By Christopher Chippindale, published by Thames & Hudson (3 rd Edition) at £12.95. 312pp, 265 illustrations, 15 in colour. ISBN 0500-284679.
Describing any book as “complete” or an “encyclopaedia” is a dangerous move for publishers, since the reader, or reviewer, almost always manages to spot some pet aspect left out somewhere along the line. In this case, however, T&H's claims are probably justified.
Everything you would expect in a book about Stonehenge is there, most notably a most extensive history of how the site has been perceived and interpreted from the medieval period onwards. Geoffrey of Monmouth had his view, but so did Elizabethan commentators and Samuel Pepys who wrote about it in his diary. The most familiar chapters to most pagan readers will be those dealing with the writings and interpretations offered by Messrs Aubrey and Stukeley and the rise of the early druid orders and their views on this and other megalithic sites. Indeed the chapter heading “A Delusion of Druids” could almost be adopted as a collective noun. Additionally, the history of the many excavations of the site and of the resulting interpretations is considered in depth, along with the variously fanciful (usually by early Druid orders), rational (the archaeologists) and the downright loony (by all sorts of people), which have been proposed over the years.
Stonehenge Complete is profusely illustrated with a huge range of material, much of which this reviewer has never seen before, from early woodcuts and engravings to paintings of the Romantic period, and from covers of Victorian journals to photographs of the early leisure use of the site. What comes across from them taken collectively is a sense of just how powerful an image and attraction these stones have been for centuries to writers and artists as well as to tourists and seekers after spiritual matters.

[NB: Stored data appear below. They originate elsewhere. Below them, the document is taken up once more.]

(** What one slot does: [n <= 100] rounds of waiting, the availability test
    that ended the wait ([a0]) and the one that decides the timeout ([a]). *)
Lemma fill_slot_run (i : Z) (g : Globals) (w : W) :
  exists (n : nat) (a0 a : Z) (tail : list Event),
    (n <= 100)%nat /\
    (truthy a0 = false -> n = 100%nat) /\
    evs (fill_slot handle i g w) =
      evs (await_sample handle 100 g w) ++ Ev SensorAvailable a :: tail /\
    count is_check (evs (await_sample handle 100 g w)) = n /\
    available_answers (evs (await_sample handle 100 g w)) = replicate n 0 ++ [a0] /\
    delivery_steps (evs (await_sample handle 100 g w)) = replicate n (Backoff 10) /\
    val (fill_slot handle i g w) = truthy a /\
    (truthy a = false ->
       tail = [Ev (SerialPrintln (PStr "Sensor timeout - no data available"%string)) tt] /\
       glob (fill_slot handle i g w) = g) /\
    (truthy a = true ->
       exists red ir,
         tail = [Ev SensorGetRed red; Ev SensorGetIR ir; Ev SensorNextSample tt; Ev (Delay 5) tt] /\
         glob (fill_slot handle i g w) = set_irBuffer i ir (set_redBuffer i red g)).
Proof.
  destruct (await_sample_shape 100 g w) as (n & a0 & Hn & Hc & Ha & Hs & Hf).
  unfold fill_slot. rewrite run_bind.
  pose proof (await_sample_pure 100 g w) as Hg.
  destruct (await_sample handle 100 g w) as [[] g1 w1 tr1]. simpl in Hg. subst g1.
  cbn [val glob wld evs] in *. rewrite run_bind, run_call. cbn [val glob wld evs].
  destruct (handle Z SensorAvailable w1) as [a w2]. cbn [fst snd].
  exists n, a0, a.
  destruct (truthy a) eqn:E; cbn [negb].
  - eexists. do 2 (split; [assumption|]). split; [reflexivity|].
    do 3 (split; [assumption|]). split; [reflexivity|]. split; [discriminate|].
    intros _. simpl.
    destruct (handle unit SensorNextSample _) as [[] ?].
    destruct (handle unit (Delay 5) _) as [[] ?]. eauto.
  - eexists. do 2 (split; [assumption|]). split; [reflexivity|].
    do 3 (split; [assumption|]). split; [reflexivity|]. split; [|discriminate].
    intros _. simpl. destruct (handle unit _ w2) as [[] ?]. auto.
Qed.
(** Against C10 as stated: an empty name does not end the entry while no
    item is stored; the entry goes on and stores what is typed next. *)
Lemma empty_name_asks_again :
  item_loop [""; "Tea"; "30"; "2"; ""; "x"] [] []
  = (Ret [make_item "Tea" 30 2], ["x"],
     [Prompted prompt_item_name; Printed msg_need_item; Prompted prompt_item_name;
      Prompted prompt_price; Prompted prompt_quantity; Prompted prompt_item_name]) /\
  item_loop [""; "Tea"; "30"; "2"; ""; "x"] [] []
  <> (Ret [], ["Tea"; "30"; "2"; ""; "x"], [Prompted prompt_item_name]).
Proof. split; [vm_compute; reflexivity | discriminate]. Qed.


(** ** The further properties on examples *)

Lemma plain_a1 : Forall plain [order_a1].
Proof.
  apply Forall_cons. split; [apply (plain_order_to_py (mkOrder _ _ _)) | constructor].
Qed.



(** X5 on a pending list whose second order has no customer *)
Lemma process_order_unlistable_witness :
  exists e out,
    process_order [order_a1; PDict [("order_id", PStr "B2")]] (World ["1"] [] ∅)
    = (Raise e, World ["1"] ([] ++ out) ∅) /\
    (e = KeyError \/ e = TypeError).
Proof.
  apply (process_order_unlistable [order_a1; PDict [("order_id", PStr "B2")]]
           (World ["1"] [] ∅)).
  intros H. apply Forall_cons in H as [_ H]. apply Forall_cons in H as [[_ [c Hc]] _].
  discriminate Hc.
Defined.





(** X10 on a first run and the entry of an order *)
Lemma reaches_well_formed_witness :
  exists orders' w',
    reaches [] (World ["1"; "a1"; "Bob"; "Cola"; "20"; "3"; ""] [] ∅) orders' w' /\
    orders' = [order_a1] /\ well_formed orders'.
Proof.
  assert (E : exists orders' w',
            reaches [] (World ["1"; "a1"; "Bob"; "Cola"; "20"; "3"; ""] [] ∅) orders' w' /\
            orders' = [order_a1]).
  { eexists _, _. split; [|reflexivity].
    eapply reaches_next; [apply reaches_start | vm_compute; reflexivity]. }
  destruct E as (orders' & w' & E & Ho). exists orders', w'.
  split; [exact E|]. split; [exact Ho|].
  apply (reaches_well_formed [] (World ["1"; "a1"; "Bob"; "Cola"; "20"; "3"; ""] [] ∅)
           orders' w'); [|exact E].
  exists []. split; [reflexivity|]. split; [constructor | apply NoDup_nil_2].
Defined.






(** X17 on a saved list with a line end and blanks before it and a line
    end after it *)
Lemma load_data_ignores_white_witness :
  let text := String Json.ch_nl "  " +:+ Json.dumps (PList [order_a1])
              +:+ String Json.ch_nl "" in
  let w := World [] [] {[ "orders.json" := text ]} in
  load_data "orders.json" w = (Ret (PList [order_a1]), w).
Proof.
  intros text w.
  apply (load_data_ignores_white "orders.json" (PList [order_a1])
           (String Json.ch_nl "  ") (String Json.ch_nl "") w).
  - constructor. exact plain_a1.
  - reflexivity.
  - reflexivity.
  - reflexivity.
Defined.



(** X20 on the entry of a first order *)
Lemma added_order_total_witness :
  exists n, calculate_order_total order_a1 = Ret n /\ 0 <= n.
Proof.
  eapply (added_order_total [] (World ["a1"; "Bob"; "Cola"; "20"; "3"; ""] [] ∅)).
  vm_compute. reflexivity.
Defined.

What is new to this reader is the extensive study of the long history of use of Stonehenge by the Victorians and Edwardians, including the revelation that the Earl of Pembroke sponsored a matinée concert at the stones in 1896, that it was the venue for groups of cyclists, picnic parties, cricket matches and all sorts of genteel jollies from the middle of the 19 th century, ie long before the official beginning of mass tourism to the countryside and has therefore been under pressure from tourism for a century and a half, as the author makes clear. A sense of déjà vu is afforded by the account of the ritual or ceremony held there by one group in which the druids clashed with the landowner not over actual access but over his attempts to charge them a fee for using the site. Nothing changes, eh?
Also new, if not to this particular book then new in a general way in terms of books about Stonehenge, is the chapter devoted to the future of the site. Chippindale explores both the continuing pressure for access both from tourists and from religious groups and the various proposals for the commercial development of the site and the plans to build a road tunnel or bypass near it – all generously illustrated with photographs of hippies in various stages of undress, artists impressions of megalithic shopping malls and aerial photographs and sketch maps of potential tunnel and bypass routes.This is an excellent book which I have no hesitation in whole-heartedly recommending.